BEGIN INPUT

(** * VariableChoiceSystem: the choice session, its surface and its monitor

    A shallow embedding of [VariableChoiceSystem.js] (RPG Maker MZ plugin).
    The plugin keeps one session object in [$gameSystem._variableChoiceData],
    shows it in a [Window_VariableChoice] owned by the map scene, and checks a
    distance condition once per frame.

    JavaScript numbers that the plugin handles (variable ids, indices, grid
    coordinates, distances) are integers and modelled by [Z].  [null] and
    [undefined] are modelled by [None].  Mutation of the global objects is
    modelled by explicit state passing over the record [Game].

    The plugin subclasses [Window_Command] of the host engine and calls its
    methods ([open], [close], [activate], [deactivate], [select],
    [processOk], [refresh]).  Those methods are transcribed from the host's
    scripts as far as they touch the fields below; sounds, painting and layout
    are left out. *)

From Stdlib Require Import ZArith Lia Bool.
From stdpp Require Import base option list gmap strings.

Local Open Scope Z_scope.

(** ** Data model *)

(** The third argument of [setupVariableChoice]:
    [{eventId: 2, distance: 2, index: 99}]. *)
Record DistanceCondition := mkDistanceCondition {
  eventId : Z;
  distance : Z;
  index : Z
}.

(** The object literal installed by [setupVariableChoice]. *)
Record ChoiceData := mkChoiceData {
  choices : list string;
  variableId : Z;
  isActive : bool;
  forcedIndex : option Z;
  distanceCondition : option DistanceCondition
}.

(** One entry of [Window_Command._list], as pushed by [addCommand]. *)
Record Command := mkCommand {
  name : string;
  symbol : string;
  enabled : bool
}.

(** The fields of the host [Window_Command] object that the plugin reads or
    writes.  [_handlers] keeps only the symbols that have a handler. *)
Record Window := mkWindow {
  active : bool;
  openness : Z;
  _opening : bool;
  _closing : bool;
  _index : Z;
  _list : list Command;
  _handlers : gset string
}.

(** Grid position of the player or of a map event. *)
Record Character := mkCharacter {
  _x : Z;
  _y : Z
}.

(** The globals the plugin touches.
    - [_variableChoiceData] is [$gameSystem._variableChoiceData];
    - [gameVariables] is the content of [$gameVariables];
    - [setValueLog] lists the calls [$gameVariables.setValue(id, v)] made so
      far, oldest first;
    - [timeouts] lists the pending [setTimeout] callbacks, oldest first, each
      with the milliseconds left and the variable it will reset;
    - [_variableChoiceWindow] is [scene._variableChoiceWindow];
    - [gamePlayer] and [gameMap] are [$gamePlayer] and the events of
      [$gameMap], by event id. *)
Record Game := mkGame {
  _variableChoiceData : option ChoiceData;
  gameVariables : gmap Z Z;
  setValueLog : list (Z * Z);
  timeouts : list (Z * Z);
  _variableChoiceWindow : Window;
  gamePlayer : Character;
  gameMap : gmap Z Character
}.

(** *** Field updates *)

Definition set_isActive (b : bool) (d : ChoiceData) : ChoiceData :=
  mkChoiceData (choices d) (variableId d) b (forcedIndex d) (distanceCondition d).

Definition set_forcedIndex (f : option Z) (d : ChoiceData) : ChoiceData :=
  mkChoiceData (choices d) (variableId d) (isActive d) f (distanceCondition d).

Definition set_distanceCondition (c : option DistanceCondition) (d : ChoiceData)
  : ChoiceData :=
  mkChoiceData (choices d) (variableId d) (isActive d) (forcedIndex d) c.

Definition set_active (b : bool) (w : Window) : Window :=
  mkWindow b (openness w) (_opening w) (_closing w) (_index w) (_list w) (_handlers w).

Definition set_openness (o : Z) (w : Window) : Window :=
  mkWindow (active w) o (_opening w) (_closing w) (_index w) (_list w) (_handlers w).

Definition set_opening (b : bool) (w : Window) : Window :=
  mkWindow (active w) (openness w) b (_closing w) (_index w) (_list w) (_handlers w).

Definition set_closing (b : bool) (w : Window) : Window :=
  mkWindow (active w) (openness w) (_opening w) b (_index w) (_list w) (_handlers w).

Definition set_index (i : Z) (w : Window) : Window :=
  mkWindow (active w) (openness w) (_opening w) (_closing w) i (_list w) (_handlers w).

Definition set_list (l : list Command) (w : Window) : Window :=
  mkWindow (active w) (openness w) (_opening w) (_closing w) (_index w) l (_handlers w).

Definition set_data (o : option ChoiceData) (g : Game) : Game :=
  mkGame o (gameVariables g) (setValueLog g) (timeouts g)
         (_variableChoiceWindow g) (gamePlayer g) (gameMap g).

Definition set_timeouts (t : list (Z * Z)) (g : Game) : Game :=
  mkGame (_variableChoiceData g) (gameVariables g) (setValueLog g) t
         (_variableChoiceWindow g) (gamePlayer g) (gameMap g).

Definition set_window (w : Window) (g : Game) : Game :=
  mkGame (_variableChoiceData g) (gameVariables g) (setValueLog g) (timeouts g)
         w (gamePlayer g) (gameMap g).

(** [f] applied to the window of [g], as a method call on the window. *)
Definition on_window (f : Window -> Window) (g : Game) : Game :=
  set_window (f (_variableChoiceWindow g)) g.

(** [f] applied to the session object, when there is one. *)
Definition on_data (f : ChoiceData -> ChoiceData) (g : Game) : Game :=
  set_data (f <$> _variableChoiceData g) g.

(** ** Collaborators of the host *)

(** Modelled from the spec: the variable storage collaborator,
    [set(id, value)] and [get(id) -> int] of section 6.  The host's
    [Game_Variables] is not part of the plugin; every id the plugin writes is
    taken to name a slot of the store.  A read of a slot never written
    gives [0]. *)
Definition setValue (id v : Z) (g : Game) : Game :=
  mkGame (_variableChoiceData g) (<[id := v]> (gameVariables g))
         (setValueLog g ++ [(id, v)]) (timeouts g)
         (_variableChoiceWindow g) (gamePlayer g) (gameMap g).

Definition value (id : Z) (g : Game) : Z :=
  default 0 (gameVariables g !! id).

(** [setTimeout(() => $gameVariables.setValue(id, 0), ms)].  The callback of
    [checkDistanceCondition] reads [choiceData.variableId] when it fires; the
    plugin never assigns that field of a session object, so the id is the one
    at scheduling time. *)
Definition setTimeout (ms id : Z) (g : Game) : Game :=
  set_timeouts (timeouts g ++ [(ms, id)]) g.

(** [ms] milliseconds pass between two frames: the callbacks that are due run
    in the order they were scheduled, the others get closer. *)
Definition elapse (ms : Z) (g : Game) : Game :=
  let due := List.filter (fun t => t.1 <=? ms) (timeouts g) in
  let later := List.filter (fun t => negb (t.1 <=? ms)) (timeouts g) in
  foldl (fun g' t => setValue t.2 0 g')
        (set_timeouts (List.map (fun t => (t.1 - ms, t.2)) later) g) due.

(** *** Window methods inherited from the host (rmmz_core, rmmz_windows) *)

Definition isOpen (w : Window) : bool := 255 <=? openness w.
Definition isClosed (w : Window) : bool := openness w <=? 0.

(** The [openness] setter clamps to [0..255]. *)
Definition clamp (lo hi v : Z) : Z := Z.min (Z.max v lo) hi.

Definition activate (w : Window) : Window := set_active true w.
Definition deactivate (w : Window) : Window := set_active false w.

(** [Window_Base.open]: [if (!this.isOpen()) this._opening = true;
    this._closing = false]. *)
Definition open (w : Window) : Window :=
  set_closing false (if isOpen w then w else set_opening true w).

(** [Window_Base.close]: [if (!this.isClosed()) this._closing = true;
    this._opening = false]. *)
Definition close (w : Window) : Window :=
  set_opening false (if isClosed w then w else set_closing true w).

Definition updateOpen (w : Window) : Window :=
  if _opening w then
    let w' := set_openness (clamp 0 255 (openness w + 32)) w in
    if isOpen w' then set_opening false w' else w'
  else w.

Definition updateClose (w : Window) : Window :=
  if _closing w then
    let w' := set_openness (clamp 0 255 (openness w - 32)) w in
    if isClosed w' then set_closing false w' else w'
  else w.

(** [Window_Selectable.select] stores the index as given. *)
Definition select (i : Z) (w : Window) : Window := set_index i w.

(** [Window_Command.currentData]:
    [this.index() >= 0 ? this._list[this.index()] : null]. *)
Definition currentData (w : Window) : option Command :=
  if 0 <=? _index w then _list w !! Z.to_nat (_index w) else None.

(** [Window_Command.isCurrentItemEnabled]. *)
Definition isCurrentItemEnabled (w : Window) : bool :=
  match currentData w with
  | Some c => enabled c
  | None => false
  end.

Definition isHandled (s : string) (w : Window) : bool :=
  bool_decide (s ∈ _handlers w).

Definition isCancelEnabled (w : Window) : bool := isHandled "cancel" w.

(** [isOpenAndActive]; the plugin never hides the window. *)
Definition isOpenAndActive (w : Window) : bool := isOpen w && active w.

(** ** The plugin: [Window_VariableChoice] *)

(** [$gameSystem._variableChoiceData?.choices || []]. *)
Definition choiceData_choices (g : Game) : list string :=
  match _variableChoiceData g with
  | Some d => choices d
  | None => []
  end.

(** [makeCommandList]: one enabled command with symbol ['select'] per
    choice. *)
Definition makeCommandList (g : Game) : list Command :=
  (fun c => mkCommand c "select" true) <$> choiceData_choices g.

(** [Window_Command.refresh]: clear the command list, make it again, paint. *)
Definition refresh (g : Game) : Game :=
  on_window (set_list (makeCommandList g)) g.

(** [adjustWindowSize]: returns at once for an empty list; otherwise moves and
    resizes the window (layout, not modelled) and refreshes it. *)
Definition adjustWindowSize (g : Game) : Game :=
  match choiceData_choices g with
  | [] => g
  | _ :: _ => refresh g
  end.

(** [callOkHandler], lines 123-136. *)
Definition callOkHandler (g : Game) : Game :=
  let selectedIndex := _index (_variableChoiceWindow g) in
  let targetVariableId := variableId <$> _variableChoiceData g in
  let g1 :=
    match targetVariableId with
    | Some id =>
        if 0 <? id
        then setTimeout 100 id (setValue id (selectedIndex + 1) g)
        else g
    | None => g
    end in
  let g2 := on_window deactivate g1 in
  let g3 := on_window close g2 in
  on_data (set_isActive false) g3.

(** [Window_Selectable.processOk] of the host: the handler runs only when the
    highlighted entry exists and is enabled; otherwise the buzzer plays and
    nothing changes. *)
Definition processOk (g : Game) : Game :=
  if isCurrentItemEnabled (_variableChoiceWindow g)
  then callOkHandler (on_window deactivate g)
  else g.

(** [processCancel], lines 138-141: the body is empty. *)
Definition processCancel (g : Game) : Game := g.

(** What the player did since the last frame, as far as confirming and
    cancelling go. *)
Inductive Input :=
  | NoInput
  | OkTriggered
  | CancelTriggered
  | TouchCancelled.

(** [Window_Selectable.processHandling] of the host. [Window_Command] always
    enables ok; cancel is enabled when a handler for it is set. *)
Definition processHandling (i : Input) (g : Game) : Game :=
  if isOpenAndActive (_variableChoiceWindow g) then
    match i with
    | OkTriggered => processOk g
    | CancelTriggered =>
        if isCancelEnabled (_variableChoiceWindow g) then processCancel g else g
    | _ => g
    end
  else g.

(** [Window_Selectable.processTouch] of the host, for a right click or a
    two-finger tap: [onTouchCancel]. *)
Definition processTouch (i : Input) (g : Game) : Game :=
  if isOpenAndActive (_variableChoiceWindow g) then
    match i with
    | TouchCancelled =>
        if isCancelEnabled (_variableChoiceWindow g) then processCancel g else g
    | _ => g
    end
  else g.

(** [super.update()]: input handling, then [Window_Base.update] moves the
    openness. *)
Definition Window_Selectable_update (i : Input) (g : Game) : Game :=
  on_window updateClose (on_window updateOpen (processTouch i (processHandling i g))).

(** [$gameSystem._variableChoiceData?.forcedIndex], [None] for [null] and
    for [undefined]. *)
Definition choiceData_forcedIndex (g : Game) : option Z :=
  _variableChoiceData g ≫= forcedIndex.

(** [Window_VariableChoice.update], lines 112-121. *)
Definition Window_VariableChoice_update (i : Input) (g : Game) : Game :=
  let g1 := Window_Selectable_update i g in
  if active (_variableChoiceWindow g1) then
    match choiceData_forcedIndex g1 with
    | Some selectedIndex =>
        let g2 := on_window (select selectedIndex) g1 in
        let g3 := processOk g2 in
        on_data (set_forcedIndex None) g3
    | None => g1
    end
  else g1.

END INPUT

▶ ASSIGNMENT
One stretch of the lines above is wanted, from the line that contains "(** ** Data model *)" through the line that contains "- [timeouts] lists". Output it exactly.

▶ YOUR SOLUTION
(** ** Data model *)

(** The third argument of [setupVariableChoice]:
    [{eventId: 2, distance: 2, index: 99}]. *)
Record DistanceCondition := mkDistanceCondition {
  eventId : Z;
  distance : Z;
  index : Z
}.

(** The object literal installed by [setupVariableChoice]. *)
Record ChoiceData := mkChoiceData {
  choices : list string;
  variableId : Z;
  isActive : bool;
  forcedIndex : option Z;
  distanceCondition : option DistanceCondition
}.

(** One entry of [Window_Command._list], as pushed by [addCommand]. *)
Record Command := mkCommand {
  name : string;
  symbol : string;
  enabled : bool
}.

(** The fields of the host [Window_Command] object that the plugin reads or
    writes.  [_handlers] keeps only the symbols that have a handler. *)
Record Window := mkWindow {
  active : bool;
  openness : Z;
  _opening : bool;
  _closing : bool;
  _index : Z;
  _list : list Command;
  _handlers : gset string
}.

(** Grid position of the player or of a map event. *)
Record Character := mkCharacter {
  _x : Z;
  _y : Z
}.

(** The globals the plugin touches.
    - [_variableChoiceData] is [$gameSystem._variableChoiceData];
    - [gameVariables] is the content of [$gameVariables];
    - [setValueLog] lists the calls [$gameVariables.setValue(id, v)] made so
      far, oldest first;
    - [timeouts] lists the pending [setTimeout] callbacks, oldest first, each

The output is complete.